Collected data entries:
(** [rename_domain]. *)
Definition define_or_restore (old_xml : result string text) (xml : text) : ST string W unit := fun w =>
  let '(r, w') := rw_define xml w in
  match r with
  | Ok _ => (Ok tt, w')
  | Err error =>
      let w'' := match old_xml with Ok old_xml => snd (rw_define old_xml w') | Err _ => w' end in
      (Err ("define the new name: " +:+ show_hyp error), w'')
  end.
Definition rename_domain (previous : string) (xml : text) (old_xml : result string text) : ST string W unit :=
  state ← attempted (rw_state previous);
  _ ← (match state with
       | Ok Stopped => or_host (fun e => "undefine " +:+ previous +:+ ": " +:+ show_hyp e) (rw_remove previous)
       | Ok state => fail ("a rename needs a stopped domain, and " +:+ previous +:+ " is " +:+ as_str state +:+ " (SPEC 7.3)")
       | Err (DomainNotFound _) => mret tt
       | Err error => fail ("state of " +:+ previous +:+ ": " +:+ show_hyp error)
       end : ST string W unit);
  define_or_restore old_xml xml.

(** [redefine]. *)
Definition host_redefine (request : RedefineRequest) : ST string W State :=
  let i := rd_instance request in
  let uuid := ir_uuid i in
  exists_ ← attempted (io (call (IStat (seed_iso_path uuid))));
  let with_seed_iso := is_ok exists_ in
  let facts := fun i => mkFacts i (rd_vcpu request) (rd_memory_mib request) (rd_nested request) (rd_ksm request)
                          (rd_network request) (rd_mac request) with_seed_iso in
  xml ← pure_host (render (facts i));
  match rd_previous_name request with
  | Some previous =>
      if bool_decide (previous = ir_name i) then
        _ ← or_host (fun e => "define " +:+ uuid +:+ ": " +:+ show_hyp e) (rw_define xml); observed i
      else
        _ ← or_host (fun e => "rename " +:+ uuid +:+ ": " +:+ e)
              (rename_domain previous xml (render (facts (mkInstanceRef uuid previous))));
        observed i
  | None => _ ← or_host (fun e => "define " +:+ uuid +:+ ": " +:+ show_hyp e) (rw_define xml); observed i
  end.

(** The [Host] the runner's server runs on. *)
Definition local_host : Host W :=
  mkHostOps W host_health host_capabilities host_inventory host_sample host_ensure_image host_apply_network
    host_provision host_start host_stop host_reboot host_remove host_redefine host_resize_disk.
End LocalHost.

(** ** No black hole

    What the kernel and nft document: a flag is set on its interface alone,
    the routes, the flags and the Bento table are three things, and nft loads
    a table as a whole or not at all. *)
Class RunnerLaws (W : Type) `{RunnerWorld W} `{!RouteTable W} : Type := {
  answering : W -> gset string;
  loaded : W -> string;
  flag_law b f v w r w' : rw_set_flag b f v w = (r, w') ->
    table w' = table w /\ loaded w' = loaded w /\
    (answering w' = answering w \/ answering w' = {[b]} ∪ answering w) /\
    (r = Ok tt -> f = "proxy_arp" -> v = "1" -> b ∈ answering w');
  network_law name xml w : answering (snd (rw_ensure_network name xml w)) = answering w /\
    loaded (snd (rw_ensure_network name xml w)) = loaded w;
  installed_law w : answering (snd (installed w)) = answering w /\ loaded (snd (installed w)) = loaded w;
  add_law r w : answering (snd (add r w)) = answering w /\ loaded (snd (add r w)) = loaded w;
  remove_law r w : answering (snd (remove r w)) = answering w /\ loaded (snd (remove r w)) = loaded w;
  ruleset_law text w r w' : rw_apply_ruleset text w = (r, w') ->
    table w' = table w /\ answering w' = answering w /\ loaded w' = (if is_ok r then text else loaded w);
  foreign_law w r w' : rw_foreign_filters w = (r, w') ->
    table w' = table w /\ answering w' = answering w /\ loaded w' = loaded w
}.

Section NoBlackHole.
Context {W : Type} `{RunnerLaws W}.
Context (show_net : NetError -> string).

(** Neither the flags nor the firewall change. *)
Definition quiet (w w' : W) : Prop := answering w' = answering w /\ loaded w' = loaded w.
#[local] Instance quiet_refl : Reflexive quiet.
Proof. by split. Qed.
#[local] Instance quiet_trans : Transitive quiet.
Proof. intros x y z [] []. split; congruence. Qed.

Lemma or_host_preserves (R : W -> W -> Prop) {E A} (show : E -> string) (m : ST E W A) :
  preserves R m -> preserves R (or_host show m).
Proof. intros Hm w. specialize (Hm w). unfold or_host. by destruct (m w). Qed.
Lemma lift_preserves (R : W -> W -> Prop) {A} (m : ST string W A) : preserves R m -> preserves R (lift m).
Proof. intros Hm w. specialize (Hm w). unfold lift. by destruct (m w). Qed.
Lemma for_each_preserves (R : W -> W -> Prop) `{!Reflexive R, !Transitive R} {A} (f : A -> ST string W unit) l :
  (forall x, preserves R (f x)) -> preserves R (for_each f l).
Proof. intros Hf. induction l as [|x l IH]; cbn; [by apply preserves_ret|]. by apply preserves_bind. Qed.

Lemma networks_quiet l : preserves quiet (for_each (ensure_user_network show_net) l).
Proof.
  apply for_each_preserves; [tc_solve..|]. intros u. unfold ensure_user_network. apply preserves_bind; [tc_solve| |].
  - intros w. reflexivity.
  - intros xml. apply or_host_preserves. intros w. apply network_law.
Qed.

» YOUR INSTRUCTIONS: Each entry above should be repeated exactly, with no line left out.

» SOLUTION TO THE PROBLEM:
(** [rename_domain]. *)
Definition define_or_restore (old_xml : result string text) (xml : text) : ST string W unit := fun w =>
  let '(r, w') := rw_define xml w in
  match r with
  | Ok _ => (Ok tt, w')
  | Err error =>
      let w'' := match old_xml with Ok old_xml => snd (rw_define old_xml w') | Err _ => w' end in
      (Err ("define the new name: " +:+ show_hyp error), w'')
  end.
Definition rename_domain (previous : string) (xml : text) (old_xml : result string text) : ST string W unit :=
  state ← attempted (rw_state previous);
  _ ← (match state with
       | Ok Stopped => or_host (fun e => "undefine " +:+ previous +:+ ": " +:+ show_hyp e) (rw_remove previous)
       | Ok state => fail ("a rename needs a stopped domain, and " +:+ previous +:+ " is " +:+ as_str state +:+ " (SPEC 7.3)")
       | Err (DomainNotFound _) => mret tt
       | Err error => fail ("state of " +:+ previous +:+ ": " +:+ show_hyp error)
       end : ST string W unit);
  define_or_restore old_xml xml.

(** [redefine]. *)
Definition host_redefine (request : RedefineRequest) : ST string W State :=
  let i := rd_instance request in
  let uuid := ir_uuid i in
  exists_ ← attempted (io (call (IStat (seed_iso_path uuid))));
  let with_seed_iso := is_ok exists_ in
  let facts := fun i => mkFacts i (rd_vcpu request) (rd_memory_mib request) (rd_nested request) (rd_ksm request)
                          (rd_network request) (rd_mac request) with_seed_iso in
  xml ← pure_host (render (facts i));
  match rd_previous_name request with
  | Some previous =>
      if bool_decide (previous = ir_name i) then
        _ ← or_host (fun e => "define " +:+ uuid +:+ ": " +:+ show_hyp e) (rw_define xml); observed i
      else
        _ ← or_host (fun e => "rename " +:+ uuid +:+ ": " +:+ e)
              (rename_domain previous xml (render (facts (mkInstanceRef uuid previous))));
        observed i
  | None => _ ← or_host (fun e => "define " +:+ uuid +:+ ": " +:+ show_hyp e) (rw_define xml); observed i
  end.

(** The [Host] the runner's server runs on. *)
Definition local_host : Host W :=
  mkHostOps W host_health host_capabilities host_inventory host_sample host_ensure_image host_apply_network
    host_provision host_start host_stop host_reboot host_remove host_redefine host_resize_disk.
End LocalHost.

(** ** No black hole

    What the kernel and nft document: a flag is set on its interface alone,
    the routes, the flags and the Bento table are three things, and nft loads
    a table as a whole or not at all. *)
Class RunnerLaws (W : Type) `{RunnerWorld W} `{!RouteTable W} : Type := {
  answering : W -> gset string;
  loaded : W -> string;
  flag_law b f v w r w' : rw_set_flag b f v w = (r, w') ->
    table w' = table w /\ loaded w' = loaded w /\
    (answering w' = answering w \/ answering w' = {[b]} ∪ answering w) /\
    (r = Ok tt -> f = "proxy_arp" -> v = "1" -> b ∈ answering w');
  network_law name xml w : answering (snd (rw_ensure_network name xml w)) = answering w /\
    loaded (snd (rw_ensure_network name xml w)) = loaded w;
  installed_law w : answering (snd (installed w)) = answering w /\ loaded (snd (installed w)) = loaded w;
  add_law r w : answering (snd (add r w)) = answering w /\ loaded (snd (add r w)) = loaded w;
  remove_law r w : answering (snd (remove r w)) = answering w /\ loaded (snd (remove r w)) = loaded w;
  ruleset_law text w r w' : rw_apply_ruleset text w = (r, w') ->
    table w' = table w /\ answering w' = answering w /\ loaded w' = (if is_ok r then text else loaded w);
  foreign_law w r w' : rw_foreign_filters w = (r, w') ->
    table w' = table w /\ answering w' = answering w /\ loaded w' = loaded w
}.

Section NoBlackHole.
Context {W : Type} `{RunnerLaws W}.
Context (show_net : NetError -> string).

(** Neither the flags nor the firewall change. *)
Definition quiet (w w' : W) : Prop := answering w' = answering w /\ loaded w' = loaded w.
#[local] Instance quiet_refl : Reflexive quiet.
Proof. by split. Qed.
#[local] Instance quiet_trans : Transitive quiet.
Proof. intros x y z [] []. split; congruence. Qed.

Lemma or_host_preserves (R : W -> W -> Prop) {E A} (show : E -> string) (m : ST E W A) :
  preserves R m -> preserves R (or_host show m).
Proof. intros Hm w. specialize (Hm w). unfold or_host. by destruct (m w). Qed.
Lemma lift_preserves (R : W -> W -> Prop) {A} (m : ST string W A) : preserves R m -> preserves R (lift m).
Proof. intros Hm w. specialize (Hm w). unfold lift. by destruct (m w). Qed.
Lemma for_each_preserves (R : W -> W -> Prop) `{!Reflexive R, !Transitive R} {A} (f : A -> ST string W unit) l :
  (forall x, preserves R (f x)) -> preserves R (for_each f l).
Proof. intros Hf. induction l as [|x l IH]; cbn; [by apply preserves_ret|]. by apply preserves_bind. Qed.

Lemma networks_quiet l : preserves quiet (for_each (ensure_user_network show_net) l).
Proof.
  apply for_each_preserves; [tc_solve..|]. intros u. unfold ensure_user_network. apply preserves_bind; [tc_solve| |].
  - intros w. reflexivity.
  - intros xml. apply or_host_preserves. intros w. apply network_law.
Qed.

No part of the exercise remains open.